* [Aim of the task]: Within the data that follows, set down exactly the lines from the one containing "if (ni =? 0) && (nf =? 0) then None else" through the one containing "Definition parseSignedDecimal (s", both ends included.

(Stored records)
----------------
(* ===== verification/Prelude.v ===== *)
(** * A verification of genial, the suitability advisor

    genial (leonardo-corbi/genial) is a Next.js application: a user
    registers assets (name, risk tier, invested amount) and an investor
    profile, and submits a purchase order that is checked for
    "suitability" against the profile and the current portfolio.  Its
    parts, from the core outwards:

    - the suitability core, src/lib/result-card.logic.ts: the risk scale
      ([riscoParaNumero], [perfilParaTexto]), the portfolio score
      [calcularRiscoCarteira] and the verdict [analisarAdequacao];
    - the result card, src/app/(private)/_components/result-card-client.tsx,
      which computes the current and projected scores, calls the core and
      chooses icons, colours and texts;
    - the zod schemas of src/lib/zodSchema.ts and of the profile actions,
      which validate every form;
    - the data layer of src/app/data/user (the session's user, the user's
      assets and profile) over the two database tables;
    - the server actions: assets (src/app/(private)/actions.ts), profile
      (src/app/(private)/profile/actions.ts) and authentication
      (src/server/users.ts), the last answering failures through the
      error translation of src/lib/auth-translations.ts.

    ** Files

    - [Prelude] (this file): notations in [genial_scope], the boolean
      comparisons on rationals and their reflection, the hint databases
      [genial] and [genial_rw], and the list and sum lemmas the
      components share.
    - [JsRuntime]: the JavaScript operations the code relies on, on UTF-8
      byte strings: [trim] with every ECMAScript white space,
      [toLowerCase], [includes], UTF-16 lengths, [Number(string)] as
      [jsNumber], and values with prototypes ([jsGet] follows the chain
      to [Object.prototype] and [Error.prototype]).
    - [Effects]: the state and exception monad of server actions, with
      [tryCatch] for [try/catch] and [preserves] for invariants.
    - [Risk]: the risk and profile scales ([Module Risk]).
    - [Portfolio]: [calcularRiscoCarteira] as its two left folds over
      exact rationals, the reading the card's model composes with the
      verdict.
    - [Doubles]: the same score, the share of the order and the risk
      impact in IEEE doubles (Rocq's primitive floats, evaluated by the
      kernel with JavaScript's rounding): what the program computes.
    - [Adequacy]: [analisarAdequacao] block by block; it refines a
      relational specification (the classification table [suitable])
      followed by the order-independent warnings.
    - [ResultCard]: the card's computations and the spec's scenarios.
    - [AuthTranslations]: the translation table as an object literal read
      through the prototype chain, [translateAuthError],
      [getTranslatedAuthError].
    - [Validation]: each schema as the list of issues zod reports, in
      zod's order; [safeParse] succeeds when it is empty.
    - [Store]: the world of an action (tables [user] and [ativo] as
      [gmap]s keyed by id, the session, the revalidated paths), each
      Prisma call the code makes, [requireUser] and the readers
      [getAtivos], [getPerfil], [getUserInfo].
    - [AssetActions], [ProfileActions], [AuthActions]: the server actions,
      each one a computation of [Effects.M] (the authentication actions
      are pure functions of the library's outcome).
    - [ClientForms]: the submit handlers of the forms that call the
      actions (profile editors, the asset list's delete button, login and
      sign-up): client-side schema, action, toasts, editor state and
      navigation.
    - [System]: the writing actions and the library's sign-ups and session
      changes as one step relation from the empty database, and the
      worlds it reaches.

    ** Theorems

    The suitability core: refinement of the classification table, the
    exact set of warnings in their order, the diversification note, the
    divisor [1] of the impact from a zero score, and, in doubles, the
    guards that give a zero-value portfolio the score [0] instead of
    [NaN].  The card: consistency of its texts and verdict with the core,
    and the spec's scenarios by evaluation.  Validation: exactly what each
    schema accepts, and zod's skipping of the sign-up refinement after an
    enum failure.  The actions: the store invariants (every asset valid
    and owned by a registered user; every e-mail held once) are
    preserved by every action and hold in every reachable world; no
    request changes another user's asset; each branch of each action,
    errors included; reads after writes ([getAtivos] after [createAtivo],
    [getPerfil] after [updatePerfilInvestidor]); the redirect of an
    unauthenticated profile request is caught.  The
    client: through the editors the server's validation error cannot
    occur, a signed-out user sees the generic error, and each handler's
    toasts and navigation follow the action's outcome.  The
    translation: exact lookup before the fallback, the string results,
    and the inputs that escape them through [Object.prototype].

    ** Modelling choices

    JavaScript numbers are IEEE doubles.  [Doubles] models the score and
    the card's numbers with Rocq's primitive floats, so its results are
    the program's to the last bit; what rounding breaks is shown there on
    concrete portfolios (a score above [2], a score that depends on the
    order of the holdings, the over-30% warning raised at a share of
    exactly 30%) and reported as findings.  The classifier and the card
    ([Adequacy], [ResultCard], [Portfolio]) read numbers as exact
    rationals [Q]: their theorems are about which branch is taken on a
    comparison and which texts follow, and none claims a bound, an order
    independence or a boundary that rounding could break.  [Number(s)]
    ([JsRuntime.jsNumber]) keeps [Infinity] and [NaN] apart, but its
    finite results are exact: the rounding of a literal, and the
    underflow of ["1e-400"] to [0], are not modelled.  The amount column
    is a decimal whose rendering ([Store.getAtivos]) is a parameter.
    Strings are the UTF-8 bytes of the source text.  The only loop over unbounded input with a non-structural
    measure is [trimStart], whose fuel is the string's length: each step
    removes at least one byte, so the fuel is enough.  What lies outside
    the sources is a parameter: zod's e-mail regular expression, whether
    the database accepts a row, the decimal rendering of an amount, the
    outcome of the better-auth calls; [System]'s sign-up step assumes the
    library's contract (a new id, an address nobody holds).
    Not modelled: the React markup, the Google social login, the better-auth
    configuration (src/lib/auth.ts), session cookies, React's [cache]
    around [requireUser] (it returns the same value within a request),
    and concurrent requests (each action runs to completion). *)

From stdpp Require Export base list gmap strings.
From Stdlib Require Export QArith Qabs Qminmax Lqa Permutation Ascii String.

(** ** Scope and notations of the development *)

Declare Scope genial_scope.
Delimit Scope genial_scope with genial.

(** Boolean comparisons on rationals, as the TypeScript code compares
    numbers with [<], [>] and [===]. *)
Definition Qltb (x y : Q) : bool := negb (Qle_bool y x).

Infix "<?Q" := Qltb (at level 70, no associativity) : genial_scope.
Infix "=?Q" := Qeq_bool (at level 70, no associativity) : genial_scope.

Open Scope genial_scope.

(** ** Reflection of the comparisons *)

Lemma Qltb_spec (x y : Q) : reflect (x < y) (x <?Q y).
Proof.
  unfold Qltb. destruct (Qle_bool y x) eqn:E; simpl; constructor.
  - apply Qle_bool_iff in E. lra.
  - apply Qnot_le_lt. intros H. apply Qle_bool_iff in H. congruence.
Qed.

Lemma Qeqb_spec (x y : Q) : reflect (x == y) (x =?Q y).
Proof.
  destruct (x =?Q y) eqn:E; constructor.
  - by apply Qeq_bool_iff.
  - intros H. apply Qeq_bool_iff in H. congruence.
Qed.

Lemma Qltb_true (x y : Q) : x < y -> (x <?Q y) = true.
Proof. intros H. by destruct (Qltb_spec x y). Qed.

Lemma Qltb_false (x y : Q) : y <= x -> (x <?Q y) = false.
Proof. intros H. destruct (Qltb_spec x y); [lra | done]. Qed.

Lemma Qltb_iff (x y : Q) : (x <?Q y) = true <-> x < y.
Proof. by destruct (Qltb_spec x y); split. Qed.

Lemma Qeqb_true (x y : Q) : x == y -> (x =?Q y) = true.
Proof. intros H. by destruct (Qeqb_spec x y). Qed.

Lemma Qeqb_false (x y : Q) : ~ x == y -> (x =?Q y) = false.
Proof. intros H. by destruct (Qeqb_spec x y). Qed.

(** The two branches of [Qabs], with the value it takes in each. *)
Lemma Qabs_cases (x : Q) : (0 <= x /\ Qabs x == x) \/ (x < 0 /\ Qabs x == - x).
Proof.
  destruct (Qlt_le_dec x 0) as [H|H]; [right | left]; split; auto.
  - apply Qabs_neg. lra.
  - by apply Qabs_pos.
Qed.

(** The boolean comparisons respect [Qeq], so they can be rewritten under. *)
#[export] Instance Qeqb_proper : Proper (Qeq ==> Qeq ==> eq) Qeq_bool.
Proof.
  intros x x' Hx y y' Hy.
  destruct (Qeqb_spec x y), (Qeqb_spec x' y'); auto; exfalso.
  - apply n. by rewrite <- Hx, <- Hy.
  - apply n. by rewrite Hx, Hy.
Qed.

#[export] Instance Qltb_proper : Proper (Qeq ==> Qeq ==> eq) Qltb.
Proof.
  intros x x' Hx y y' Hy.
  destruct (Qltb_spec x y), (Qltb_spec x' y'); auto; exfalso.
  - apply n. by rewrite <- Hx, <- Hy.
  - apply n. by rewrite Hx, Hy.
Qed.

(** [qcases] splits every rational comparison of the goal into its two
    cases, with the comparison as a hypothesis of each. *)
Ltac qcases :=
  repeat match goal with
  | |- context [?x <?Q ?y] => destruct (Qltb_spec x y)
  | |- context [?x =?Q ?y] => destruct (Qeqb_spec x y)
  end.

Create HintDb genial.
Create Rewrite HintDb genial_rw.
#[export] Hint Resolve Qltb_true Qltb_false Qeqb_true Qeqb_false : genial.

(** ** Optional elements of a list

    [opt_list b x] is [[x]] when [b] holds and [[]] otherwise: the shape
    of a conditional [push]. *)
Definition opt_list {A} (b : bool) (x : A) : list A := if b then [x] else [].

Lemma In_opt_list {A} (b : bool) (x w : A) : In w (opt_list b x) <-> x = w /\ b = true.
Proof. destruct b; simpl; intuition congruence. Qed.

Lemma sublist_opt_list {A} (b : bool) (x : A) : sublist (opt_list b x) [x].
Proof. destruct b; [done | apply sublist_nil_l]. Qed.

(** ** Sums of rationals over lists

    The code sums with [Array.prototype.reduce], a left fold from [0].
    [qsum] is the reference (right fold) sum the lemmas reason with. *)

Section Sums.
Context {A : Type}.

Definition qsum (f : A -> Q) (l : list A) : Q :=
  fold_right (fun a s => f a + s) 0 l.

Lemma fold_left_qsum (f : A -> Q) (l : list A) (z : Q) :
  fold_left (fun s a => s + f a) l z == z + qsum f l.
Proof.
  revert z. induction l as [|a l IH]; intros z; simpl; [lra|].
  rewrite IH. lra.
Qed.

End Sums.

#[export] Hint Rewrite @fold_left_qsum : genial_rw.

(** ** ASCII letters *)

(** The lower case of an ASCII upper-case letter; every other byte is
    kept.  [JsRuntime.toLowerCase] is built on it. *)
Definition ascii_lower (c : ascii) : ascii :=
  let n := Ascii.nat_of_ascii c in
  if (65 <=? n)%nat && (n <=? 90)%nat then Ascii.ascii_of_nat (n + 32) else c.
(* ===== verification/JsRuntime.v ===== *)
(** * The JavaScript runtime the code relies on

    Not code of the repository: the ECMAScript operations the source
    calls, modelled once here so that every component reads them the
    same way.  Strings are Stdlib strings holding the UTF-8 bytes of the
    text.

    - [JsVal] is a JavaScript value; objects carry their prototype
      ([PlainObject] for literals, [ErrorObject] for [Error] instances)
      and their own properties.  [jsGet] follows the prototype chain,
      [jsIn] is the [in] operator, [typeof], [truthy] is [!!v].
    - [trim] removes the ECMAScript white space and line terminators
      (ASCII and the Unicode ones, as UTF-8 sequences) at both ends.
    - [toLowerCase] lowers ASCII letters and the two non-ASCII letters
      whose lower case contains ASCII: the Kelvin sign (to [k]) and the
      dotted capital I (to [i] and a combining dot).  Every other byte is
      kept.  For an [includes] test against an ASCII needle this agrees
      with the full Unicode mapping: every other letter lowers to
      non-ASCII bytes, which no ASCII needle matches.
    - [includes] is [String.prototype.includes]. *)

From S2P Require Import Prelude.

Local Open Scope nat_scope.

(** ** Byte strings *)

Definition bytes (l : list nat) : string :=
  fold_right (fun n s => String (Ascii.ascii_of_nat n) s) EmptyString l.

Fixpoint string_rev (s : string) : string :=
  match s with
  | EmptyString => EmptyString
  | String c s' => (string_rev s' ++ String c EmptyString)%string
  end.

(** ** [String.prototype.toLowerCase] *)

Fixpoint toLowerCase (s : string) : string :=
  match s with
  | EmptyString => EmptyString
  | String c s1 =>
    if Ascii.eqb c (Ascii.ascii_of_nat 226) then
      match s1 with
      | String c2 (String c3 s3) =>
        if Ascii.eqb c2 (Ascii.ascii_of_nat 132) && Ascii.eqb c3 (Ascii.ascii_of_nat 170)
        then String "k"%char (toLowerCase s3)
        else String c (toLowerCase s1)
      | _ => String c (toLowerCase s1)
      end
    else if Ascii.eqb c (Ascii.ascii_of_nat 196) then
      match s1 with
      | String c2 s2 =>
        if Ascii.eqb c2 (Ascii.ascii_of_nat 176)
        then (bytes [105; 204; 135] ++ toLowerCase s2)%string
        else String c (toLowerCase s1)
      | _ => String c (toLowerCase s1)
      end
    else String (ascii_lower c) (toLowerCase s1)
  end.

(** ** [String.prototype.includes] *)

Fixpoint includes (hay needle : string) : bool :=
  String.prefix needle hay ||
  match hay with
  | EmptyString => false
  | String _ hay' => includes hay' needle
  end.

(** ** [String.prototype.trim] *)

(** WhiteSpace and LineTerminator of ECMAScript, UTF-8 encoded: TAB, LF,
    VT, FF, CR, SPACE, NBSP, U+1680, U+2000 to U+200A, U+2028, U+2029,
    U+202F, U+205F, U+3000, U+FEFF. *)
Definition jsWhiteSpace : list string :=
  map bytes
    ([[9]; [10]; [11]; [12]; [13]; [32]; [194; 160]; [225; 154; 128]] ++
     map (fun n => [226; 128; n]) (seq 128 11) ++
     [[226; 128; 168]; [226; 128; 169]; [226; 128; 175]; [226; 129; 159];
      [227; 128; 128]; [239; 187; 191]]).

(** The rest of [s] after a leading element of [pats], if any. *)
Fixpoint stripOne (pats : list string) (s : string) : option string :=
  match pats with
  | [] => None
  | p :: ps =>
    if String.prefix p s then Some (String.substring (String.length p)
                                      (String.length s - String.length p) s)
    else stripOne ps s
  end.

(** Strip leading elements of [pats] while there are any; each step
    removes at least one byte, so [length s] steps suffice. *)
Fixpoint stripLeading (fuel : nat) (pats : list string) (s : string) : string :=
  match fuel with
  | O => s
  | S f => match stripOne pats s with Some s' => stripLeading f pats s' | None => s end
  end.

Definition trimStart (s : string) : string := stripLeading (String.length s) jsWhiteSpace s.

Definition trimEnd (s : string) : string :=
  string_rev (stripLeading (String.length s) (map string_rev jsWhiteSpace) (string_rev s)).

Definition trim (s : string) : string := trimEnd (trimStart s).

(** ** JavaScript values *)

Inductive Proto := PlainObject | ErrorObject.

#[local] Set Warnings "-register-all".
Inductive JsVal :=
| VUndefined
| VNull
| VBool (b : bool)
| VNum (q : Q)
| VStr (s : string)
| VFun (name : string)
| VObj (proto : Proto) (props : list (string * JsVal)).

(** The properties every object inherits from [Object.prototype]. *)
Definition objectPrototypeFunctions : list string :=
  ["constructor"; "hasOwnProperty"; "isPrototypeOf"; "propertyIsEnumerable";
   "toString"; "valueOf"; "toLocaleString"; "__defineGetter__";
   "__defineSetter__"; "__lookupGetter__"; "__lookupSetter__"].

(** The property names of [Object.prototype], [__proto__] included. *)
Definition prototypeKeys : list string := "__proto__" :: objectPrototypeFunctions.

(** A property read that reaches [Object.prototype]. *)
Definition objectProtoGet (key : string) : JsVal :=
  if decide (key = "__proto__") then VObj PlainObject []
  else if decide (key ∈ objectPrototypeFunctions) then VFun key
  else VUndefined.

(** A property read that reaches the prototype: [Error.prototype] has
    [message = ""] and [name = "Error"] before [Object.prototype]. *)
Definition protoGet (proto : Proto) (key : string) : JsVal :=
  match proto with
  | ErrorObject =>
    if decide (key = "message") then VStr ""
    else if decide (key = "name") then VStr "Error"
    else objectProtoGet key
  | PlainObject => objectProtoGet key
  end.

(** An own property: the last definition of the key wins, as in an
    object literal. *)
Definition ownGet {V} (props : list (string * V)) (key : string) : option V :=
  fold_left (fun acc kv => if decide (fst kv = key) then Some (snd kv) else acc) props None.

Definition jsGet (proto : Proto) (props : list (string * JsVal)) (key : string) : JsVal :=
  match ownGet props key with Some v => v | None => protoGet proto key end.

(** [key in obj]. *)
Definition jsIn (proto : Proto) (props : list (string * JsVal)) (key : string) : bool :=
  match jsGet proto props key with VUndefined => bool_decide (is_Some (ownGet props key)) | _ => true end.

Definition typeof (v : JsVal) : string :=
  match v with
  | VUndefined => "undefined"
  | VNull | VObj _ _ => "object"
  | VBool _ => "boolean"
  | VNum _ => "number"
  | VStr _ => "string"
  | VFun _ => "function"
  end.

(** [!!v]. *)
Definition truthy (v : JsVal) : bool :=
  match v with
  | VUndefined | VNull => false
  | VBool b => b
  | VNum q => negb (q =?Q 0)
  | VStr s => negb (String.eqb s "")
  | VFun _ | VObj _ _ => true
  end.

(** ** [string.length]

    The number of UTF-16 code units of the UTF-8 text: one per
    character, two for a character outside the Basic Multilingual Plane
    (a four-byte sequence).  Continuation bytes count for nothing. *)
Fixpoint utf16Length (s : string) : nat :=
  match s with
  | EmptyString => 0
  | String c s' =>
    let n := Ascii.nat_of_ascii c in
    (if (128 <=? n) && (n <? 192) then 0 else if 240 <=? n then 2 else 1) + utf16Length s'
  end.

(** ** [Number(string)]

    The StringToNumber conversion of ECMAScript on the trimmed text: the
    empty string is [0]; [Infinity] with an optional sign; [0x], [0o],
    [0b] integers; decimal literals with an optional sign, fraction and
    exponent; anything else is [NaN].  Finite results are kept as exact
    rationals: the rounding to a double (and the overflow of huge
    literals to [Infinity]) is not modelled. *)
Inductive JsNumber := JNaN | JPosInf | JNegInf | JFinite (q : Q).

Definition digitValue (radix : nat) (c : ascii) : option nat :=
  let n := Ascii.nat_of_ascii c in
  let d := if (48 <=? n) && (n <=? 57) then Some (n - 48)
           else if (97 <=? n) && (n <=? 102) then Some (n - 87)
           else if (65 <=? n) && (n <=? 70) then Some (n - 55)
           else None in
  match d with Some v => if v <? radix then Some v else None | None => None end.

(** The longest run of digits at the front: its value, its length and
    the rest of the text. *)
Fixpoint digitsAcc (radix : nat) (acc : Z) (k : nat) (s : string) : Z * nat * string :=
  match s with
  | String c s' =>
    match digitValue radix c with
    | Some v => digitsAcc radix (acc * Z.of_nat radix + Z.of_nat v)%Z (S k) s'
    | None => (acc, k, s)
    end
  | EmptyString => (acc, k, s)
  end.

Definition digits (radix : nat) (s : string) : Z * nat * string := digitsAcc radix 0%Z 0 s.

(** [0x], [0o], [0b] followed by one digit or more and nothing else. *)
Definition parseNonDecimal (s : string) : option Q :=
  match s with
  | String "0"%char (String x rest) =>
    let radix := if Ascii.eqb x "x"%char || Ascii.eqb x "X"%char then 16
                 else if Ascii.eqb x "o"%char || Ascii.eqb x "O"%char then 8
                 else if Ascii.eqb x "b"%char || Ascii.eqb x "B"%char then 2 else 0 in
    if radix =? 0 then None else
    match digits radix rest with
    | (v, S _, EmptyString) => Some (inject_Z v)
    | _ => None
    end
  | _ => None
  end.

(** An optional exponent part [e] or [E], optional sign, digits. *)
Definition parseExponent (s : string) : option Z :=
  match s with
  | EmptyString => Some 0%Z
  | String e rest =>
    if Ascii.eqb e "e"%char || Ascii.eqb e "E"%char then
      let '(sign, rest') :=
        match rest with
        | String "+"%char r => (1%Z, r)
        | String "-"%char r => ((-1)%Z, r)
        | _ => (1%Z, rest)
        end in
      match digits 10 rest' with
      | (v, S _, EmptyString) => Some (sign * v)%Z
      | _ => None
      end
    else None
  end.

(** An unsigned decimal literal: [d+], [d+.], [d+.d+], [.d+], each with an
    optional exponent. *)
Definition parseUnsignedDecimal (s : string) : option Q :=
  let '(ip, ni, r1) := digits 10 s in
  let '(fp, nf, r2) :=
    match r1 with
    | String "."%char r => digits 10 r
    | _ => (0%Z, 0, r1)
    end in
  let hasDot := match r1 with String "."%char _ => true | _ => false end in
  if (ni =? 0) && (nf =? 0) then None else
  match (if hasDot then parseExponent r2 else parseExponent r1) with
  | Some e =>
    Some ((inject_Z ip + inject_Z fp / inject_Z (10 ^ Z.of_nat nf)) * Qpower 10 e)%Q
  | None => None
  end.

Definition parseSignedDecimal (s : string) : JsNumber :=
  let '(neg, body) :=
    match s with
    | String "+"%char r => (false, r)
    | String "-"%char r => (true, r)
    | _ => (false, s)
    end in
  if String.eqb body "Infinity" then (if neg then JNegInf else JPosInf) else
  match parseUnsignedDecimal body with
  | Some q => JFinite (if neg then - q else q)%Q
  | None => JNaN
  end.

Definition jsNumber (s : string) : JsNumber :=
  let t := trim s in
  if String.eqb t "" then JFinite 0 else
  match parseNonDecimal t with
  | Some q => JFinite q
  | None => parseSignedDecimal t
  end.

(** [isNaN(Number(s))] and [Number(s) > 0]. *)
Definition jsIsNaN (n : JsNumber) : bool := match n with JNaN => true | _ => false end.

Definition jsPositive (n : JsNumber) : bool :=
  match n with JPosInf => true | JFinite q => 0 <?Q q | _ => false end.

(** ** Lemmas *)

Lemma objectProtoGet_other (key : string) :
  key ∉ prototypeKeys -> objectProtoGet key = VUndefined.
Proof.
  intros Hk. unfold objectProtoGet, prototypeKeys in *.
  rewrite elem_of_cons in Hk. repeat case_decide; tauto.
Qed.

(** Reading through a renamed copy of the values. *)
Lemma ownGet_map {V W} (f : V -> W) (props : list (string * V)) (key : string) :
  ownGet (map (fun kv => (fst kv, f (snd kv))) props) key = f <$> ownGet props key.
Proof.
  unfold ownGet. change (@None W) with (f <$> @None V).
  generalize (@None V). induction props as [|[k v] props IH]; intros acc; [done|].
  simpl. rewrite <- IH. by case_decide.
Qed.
----------------
* [Result of the task]:
  if (ni =? 0) && (nf =? 0) then None else
  match (if hasDot then parseExponent r2 else parseExponent r1) with
  | Some e =>
    Some ((inject_Z ip + inject_Z fp / inject_Z (10 ^ Z.of_nat nf)) * Qpower 10 e)%Q
  | None => None
  end.

Definition parseSignedDecimal (s : string) : JsNumber :=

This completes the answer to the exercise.